I have fulfilled my goal of traveling and leaving a legacy, while at the same time getting clients for my consulting practice! Even today, I get many clients from my speaking endeavors. In many years, I have brought in more income from speaking than I have from consulting!
I knew I wanted to be a consultant after my first two weeks in development. I was working with a consultant for most of the time I was in development and he was a great mentor to me, even referred clients to me when I started my own business.
My last two goals are interrelated: I’ve always wanted to share my knowledge, leaving a legacy for future fundraisers. Here’s where my involvement in CharityChannel and AFP helped bring this about. Through AFP, I was offered a chance to write several Ready Reference Books and publish my first and second fundraising books. When CharityChannel launched its publishing imprints CharityChannel Press and For the GENIUS Press, I really got to fulfill my goals by publishing more than a dozen books and learned enough to self-publish three works of fiction. And I expanded my network enough to launch more than a dozen online courses.

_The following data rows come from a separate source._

Lemma candidate_Ok s p found : candidate s p = Ok found ->
  exists q, p = Ok q /\ fst (fst found) = with_parameters s q /\
    stage_ok (mkStage (fst (fst found)) (snd (fst found)) (snd found)).
Proof.
  unfold candidate. intros H. apply bind_Ok in H as (q & -> & H). exists q. split; [done|].
  apply bind_Ok in H as (s' & Hs & H). apply bind_Ok in H as (d & Hd & H). apply bind_Ok in H as (r & Hr & H).
  injection H as <-. cbn [fst snd]. unfold replace_spec in Hs. fold (with_parameters s q) in Hs.
  pose proof (new_BookcaseDesignSpec_Ok _ _ Hs) as ->. done.
Qed.

Lemma accept_Ok c found a reason ch ex c' : accept c found a reason ch ex = Ok c' ->
  stage_of c' = mkStage (fst (fst found)) (snd (fst found)) (snd found) /\
  exists d, co_diffs c' = co_diffs c ++ [d] /\ dd_action_type d = a /\
    dd_sequence d = Z.of_nat (length (co_diffs c)) + 1 /\
    dd_design_hash_before d = dr_design_hash (co_design c) /\
    dd_design_hash_after d = dr_design_hash (snd (fst found)).
Proof.
  destruct found as [[s d] r]. unfold accept. intros H. apply bind_Ok in H as (x & Hx & H). injection H as <-.
  unfold new_DesignDiff in Hx. inv_ok. split; [done|]. eexists. by split_and!.
Qed.

Lemma evaluation_at_Ok r i e : evaluation_at r i = Ok e -> e ∈ rr_evaluations r /\ re_rule_id e = i.
Proof. unfold evaluation_at. intros H. inv_ok. by eapply dict_of_Some. Qed.

(** A pass either keeps the state or takes a step. *)
Lemma correction_pass_Ok c c' b : stage_ok (stage_of c) -> correction_pass c = Ok (c', b) ->
  (c' = c /\ b = false) \/
  (stage_ok (stage_of c') /\ exists d, co_diffs c' = co_diffs c ++ [d] /\
     correction_step (stage_of c) (dd_action_type d) (stage_of c') /\
     dd_sequence d = Z.of_nat (length (co_diffs c)) + 1 /\
     dd_design_hash_before d = dr_design_hash (co_design c) /\
     dd_design_hash_after d = dr_design_hash (co_design c')).
Proof.
  intros OK H. unfold correction_pass in H.
  apply bind_Ok in H as (de & Hde & H). apply bind_Ok in H as (be & Hbe & H). apply bind_Ok in H as (je & Hje & H).
  cbv zeta in H. case_match eqn:EB.
  - unfold add_divider in H. cbv zeta in H. destruct (Z.leb_spec MAX_AUTO_VERTICAL_DIVIDERS
      (p_vertical_divider_count (spec_parameters (co_spec c)))) as [?|EL]; [left; by injection H as <- <-|].
    apply bind_Ok in H as (found & Hf & H). destruct (score_ltb _ _) eqn:ES; [|left; by injection H as <- <-].
    cbn [negb] in H. apply bind_Ok in H as (c1 & Ha & H). injection H as <- <-. right.
    apply candidate_Ok in Hf as (q & Hq & Hs & Hok). apply accept_Ok in Ha as (Est & d & D1 & D2 & D3 & D4 & D5).
    apply new_BookcaseParameters_Ok in Hq as ->.
    rewrite Est. split; [done|]. exists d. rewrite D2.
    assert (co_design c1 = snd (fst found)) as -> by (by apply (f_equal st_design) in Est).
    split_and!; [done| |done..]. constructor; [done| |done|done].
    apply evaluation_at_Ok in Hde as [? R1], Hbe as [? R2], Hje as [? R3]. unfold blocked in EB.
    apply orb_true_iff in EB as [[EB|EB]%orb_true_iff|[_ EB]%andb_true_iff]; apply bool_decide_eq_true in EB.
    + exists de. rewrite R1. split_and!; [done| |done]. by left.
    + exists be. rewrite R2. split_and!; [done| |done]. right. by left.
    + exists je. rewrite R3. split_and!; [done| |done]. right. right. by left.
  - apply bind_Ok in H as (st & Hst & H). case_match eqn:ES.
    + apply andb_true_iff in ES as [_ EB0]. apply bool_decide_eq_true in EB0.
      unfold add_back_panel in H. left. destruct OK as (V & _ & _). cbn [st_spec stage_of] in V.
      assert (spec_back_material (co_spec c) = None) as E.
      { unfold new_BookcaseDesignSpec in V. inv_ok.
        repeat match goal with H : validate_material _ = _ |- _ => unfold validate_material in H; cbv zeta in H end.
        inv_ok. rewrite EB0 in *. cbn in *. destruct (spec_back_material (co_spec c)); [|done].
        by repeat match goal with H : raise_if _ _ = _ |- _ => apply raise_if_Ok in H end. }
      rewrite E in H. by injection H as <- <-.
    + apply bind_Ok in H as (ti & Hti & H). unfold require_anchor in H. cbv zeta in H.
      case_match eqn:ER; [|left; by injection H as <- <-]. right.
      apply andb_true_iff in ER as [_ ER]. apply negb_true_iff in ER.
      apply bind_Ok in H as (w & Hw & H). apply bind_Ok in H as (found & Hf & H).
      apply bind_Ok in H as (c1 & Ha & H). injection H as <- <-.
      assert (w = unverified_anchor (p_wall_anchor (spec_parameters (co_spec c)))) as ->
        by (unfold new_WallAnchorSpec in Hw; inv_ok; done).
      apply candidate_Ok in Hf as (q & Hq & Hs & Hok). apply accept_Ok in Ha as (Est & d & D1 & D2 & D3 & D4 & D5).
      apply new_BookcaseParameters_Ok in Hq as ->.
      rewrite Est. split; [done|]. exists d. rewrite D2.
      assert (co_design c1 = snd (fst found)) as -> by (by apply (f_equal st_design) in Est).
      split_and!; [done| |done..]. by constructor.
Qed.

Lemma correction_loop_Ok x n c c' : stage_ok (stage_of c) -> correction_history x (co_diffs c) (stage_of c) ->
  correction_loop n c = Ok c' ->
  stage_ok (stage_of c') /\ correction_history x (co_diffs c') (stage_of c') /\
  (length (co_diffs c') <= length (co_diffs c) + n)%nat.
Proof.
  revert c. induction n as [|n IH]; intros c OK Hh H; cbn in H.
  { injection H as <-. split_and!; [done..|lia]. }
  apply bind_Ok in H as ([c1 b] & Hp & H).
  apply correction_pass_Ok in Hp as [[-> ->]|(OK1 & d & D1 & D2 & D3 & D4 & D5)]; [| |done].
  { injection H as <-. split_and!; [done..|lia]. }
  assert (Hh1 : correction_history x (co_diffs c1) (stage_of c1)) by (rewrite D1; by eapply history_step).
  assert (L1 : length (co_diffs c1) = S (length (co_diffs c))) by (rewrite D1, length_app; cbn; lia).
  destruct b; [|injection H as <-; split_and!; [done..|lia]].
  destruct (IH c1 OK1 Hh1 H) as (? & ? & ?). split_and!; [done..|lia].
Qed.

Lemma aggregate_not_block l : aggregate_status l <> RULE_BLOCK -> forall x, x ∈ l -> x <> RULE_BLOCK.
Proof.
  destruct l as [|a l]; cbn; [intros _ x ?%not_elem_of_nil; done|].
  set (f := fun best s => if status_rank best <? status_rank s then s else best).
  enough (G : forall b l, foldl f b l <> RULE_BLOCK -> b <> RULE_BLOCK /\ forall x, x ∈ l -> x <> RULE_BLOCK).
  { intros H x. destruct (G a l H) as [? ?]. intros [->|?]%elem_of_cons; auto. }
  clear. intros b l. revert b. induction l as [|y l IH]; intros b H; [split; [done|by intros x ?%not_elem_of_nil]|].
  destruct (IH _ H) as [H1 H2]. assert (b <> RULE_BLOCK /\ y <> RULE_BLOCK) as [Hb Hy]
    by (unfold f in H1; by destruct b, y).
  split; [done|]. intros x [->|?]%elem_of_cons; auto.
Qed.

(** What no step touches. *)
Lemma history_keeps x diffs z : correction_history x diffs z ->
  spec_material (st_spec z) = spec_material (st_spec x) /\
  p_shelf_load_n (spec_parameters (st_spec z)) = p_shelf_load_n (spec_parameters (st_spec x)) /\
  p_back_panel (spec_parameters (st_spec z)) = p_back_panel (spec_parameters (st_spec x)) /\
  p_vertical_divider_count (spec_parameters (st_spec z)) =
    p_vertical_divider_count (spec_parameters (st_spec x))
    + Z.of_nat (length (filter (fun d => dd_action_type d = ADD_VERTICAL_DIVIDER) diffs)) /\
  (wa_verified (p_wall_anchor (spec_parameters (st_spec z))) = true ->
   p_wall_anchor (spec_parameters (st_spec z)) = p_wall_anchor (spec_parameters (st_spec x))).
Proof.
  induction 1 as [|diffs y d z Hh (M & L & B & D & A) St _ _ _ _]; [split_and!; try done; cbn; lia|].
  rewrite filter_app, length_app. remember (dd_action_type d) as a eqn:Ea.
  destruct St as [z p Hlt _ E _|z p Hr E]; rewrite E; cbn [with_parameters adjusted spec_material spec_parameters
    p_shelf_load_n p_back_panel p_vertical_divider_count p_wall_anchor unverified_anchor wa_verified].
  - subst p. rewrite M, L, B, D. rewrite filter_cons. split_and!; [done..| |done].
    rewrite <- Ea, decide_True by done. cbn. lia.
  - subst p. rewrite M, L, B, D. rewrite filter_cons. split_and!; [done..| |done].
    rewrite <- Ea, decide_False by done. cbn. lia.
Qed.

Lemma auto_correct_Ok s n r : new_BookcaseDesignSpec s = Ok s -> auto_correct s n = Ok r ->
  let start := mkStage s (ac_original_design r) (ac_initial_report r) in
  let final := mkStage (ac_corrected_spec r) (ac_corrected_design r) (ac_final_report r) in
  stage_ok start /\ stage_ok final /\ correction_history start (ac_diffs r) final /\
  Z.of_nat (length (ac_diffs r)) <= n /\
  ac_resolved r = negb (bool_decide (rr_overall_status (ac_final_report r) = RULE_BLOCK)) /\
  (p_reinforcement_mode (spec_parameters s) <> AUTO -> ac_diffs r = [] /\ final = start).
Proof.
  intros V H. cbv zeta. unfold auto_correct in H.
  apply bind_Ok in H as ([] & HN & H). apply raise_if_Ok in HN. bprop.
  apply bind_Ok in H as (d & Hd & H). apply bind_Ok in H as (rep & Hr & H). cbv zeta in H.
  assert (OK : stage_ok (mkStage s d rep)) by done.
  destruct (bool_decide (p_reinforcement_mode (spec_parameters s) = AUTO)) eqn:EA; cbn [negb] in H.
  - apply bool_decide_eq_true in EA. apply bind_Ok in H as (c & Hc & H). injection H as <-.
    apply (correction_loop_Ok (mkStage s d rep)) in Hc as (F & Hh & L); [|done|constructor].
    cbn in L. split_and!; try done. cbn. lia.
  - injection H as <-. split_and!; try done; [constructor|cbn; lia].
Qed.

(** C21: automatic correction is a sequence of recorded steps, at most as many as
    allowed, from the compiled design it is given to the compiled and evaluated
    design it returns: each adds one divider because a structural rule blocks
    and the structural score improves, or demands a wall anchor without
    claiming it verified.  Material, load and back panel stay as they were, and
    outside automatic mode nothing changes. *)
Theorem auto_correct_history (s : BookcaseDesignSpec) (n : Z) (r : AutoCorrectionResult) :
  new_BookcaseDesignSpec s = Ok s -> auto_correct s n = Ok r ->
  let start := mkStage s (ac_original_design r) (ac_initial_report r) in
  let final := mkStage (ac_corrected_spec r) (ac_corrected_design r) (ac_final_report r) in
  stage_ok start /\ stage_ok final /\
  correction_history start (ac_diffs r) final /\
  Z.of_nat (length (ac_diffs r)) <= n /\
  (ac_resolved r = true <-> rr_overall_status (ac_final_report r) <> RULE_BLOCK) /\
  (p_reinforcement_mode (spec_parameters s) <> AUTO -> ac_diffs r = [] /\ final = start) /\
  spec_material (ac_corrected_spec r) = spec_material s /\
  p_shelf_load_n (spec_parameters (ac_corrected_spec r)) = p_shelf_load_n (spec_parameters s) /\
  p_back_panel (spec_parameters (ac_corrected_spec r)) = p_back_panel (spec_parameters s) /\
  (wa_verified (p_wall_anchor (spec_parameters (ac_corrected_spec r))) = true ->
   p_wall_anchor (spec_parameters (ac_corrected_spec r)) = p_wall_anchor (spec_parameters s)).
Proof.
  intros V H. cbv zeta. destruct (auto_correct_Ok s n r V H) as (St & F & Hh & L & R & N).
  destruct (history_keeps _ _ _ Hh) as (K1 & K2 & K3 & _ & K5). cbn [st_spec] in *.
  assert (ac_resolved r = true <-> rr_overall_status (ac_final_report r) <> RULE_BLOCK) as [R1 R2]
    by (by rewrite R, negb_true_iff, bool_decide_eq_false).
  by split_and!.
Qed.

(** C20: if the report of a compiled design does not block, every shelf, with its
    own span, depth and share of the load plus its own weight, deflects no more
    than the absolute limit and the limit in proportion to its span, its bending
    stress stays within the reduced strength over the safety factor, and each
    supporting groove bears half of any segment's load. *)
Theorem report_screens_shelves (s : BookcaseDesignSpec) (d : DesignResult) (r : RuleReport) :
  new_BookcaseDesignSpec s = Ok s -> build_bookcase s = Ok d -> evaluate d = Ok r ->
  rr_overall_status r <> RULE_BLOCK ->
  (forall q, q ∈ shelves d ->
    (beam_deflection_um d q <= inject_Z (p_max_deflection_um (spec_parameters s)))%Q /\
    (beam_deflection_um d q <= inject_Z (clear_span d q) / inject_Z (p_deflection_span_ratio (spec_parameters s)))%Q /\
    (beam_stress_kpa d q <= stress_limit_kpa d)%Q) /\
  (shelves d <> [] ->
    p_shelf_mount (spec_parameters s) = FIXED /\
    exists cases, dado_support_cases d = Ok cases /\ cases <> [] /\
      forall c q, c ∈ cases -> q ∈ shelves d ->
        (segment_load_n d q * inject_Z 1 / inject_Z 2 <= bearing_limit_n d (dc_bearing_area_um2 c))%Q).
Proof.
  intros V B H NB. pose proof (spec_screenable s d V B) as S. destruct (build_Ok _ _ B) as (<- & _ & _).
  unfold evaluate in H. apply bind_Ok in H as (e1 & H1 & H). apply bind_Ok in H as (e2 & H2 & H).
  apply bind_Ok in H as (e3 & H3 & H). apply bind_Ok in H as (e4 & H4 & H). apply bind_Ok in H as (e5 & H5 & H).
  apply bind_Ok in H as (es & H6 & H). cbv zeta in H. unfold new_RuleReport in H. inv_ok.
  change (aggregate_status (map re_status ([e1; e2; e3; e4; e5] ++ es)) <> RULE_BLOCK) in NB.
  assert (P : forall e, e ∈ [e1; e2; e3; e4; e5] ++ es -> re_status e <> RULE_BLOCK)
    by (intros e He; apply (aggregate_not_block _ NB); by apply list_elem_of_fmap_2).
  split.
  - intros q Hq. destruct (deflection_sound d S e1 H1 (P e1 ltac:(set_solver)) q Hq) as [D1 D2].
    split_and!; [done|done|]. apply (bending_sound d S e2 H2 (P e2 ltac:(set_solver)) q Hq).
  - apply (joint_sound d S e3 H3 (P e3 ltac:(set_solver))).
Qed.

Surely your goals will be different than mine. Perhaps one of your goals is to learn enough about a variety of fundraising techniques to be a well-rounded generalist. Or, perhaps you want to become an expert in a certain area of fundraising and become a specialist in this area. Maybe your goal is seeing the world and you’d like to work for an international organization. Maybe you’d like to be a consultant. Maybe you’d like to write a book or teach. Maybe you want to stay at home with your kids or aging parents and your goal its work from home. Maybe your goal is to become the CEO of your organization. Whatever these goals are, write them down and develop a plan for how you’re going to reach them – and include a timeline.
Also, find a mentor to help reach your goals. Some AFP chapters have formal mentoring programs, Check that out if you are an AFP member. If not, find an informal mentor, someone you admire and respect. You’ll be surprised how willing people are to take your call and to spend time with you. After all, this is a giving profession.
So, to sum up: Learn as much as you can, especially if there is an area you want to specialize in. Get involved in AFP, perhaps serving on the board. And in CharityChannel, by contributing articles.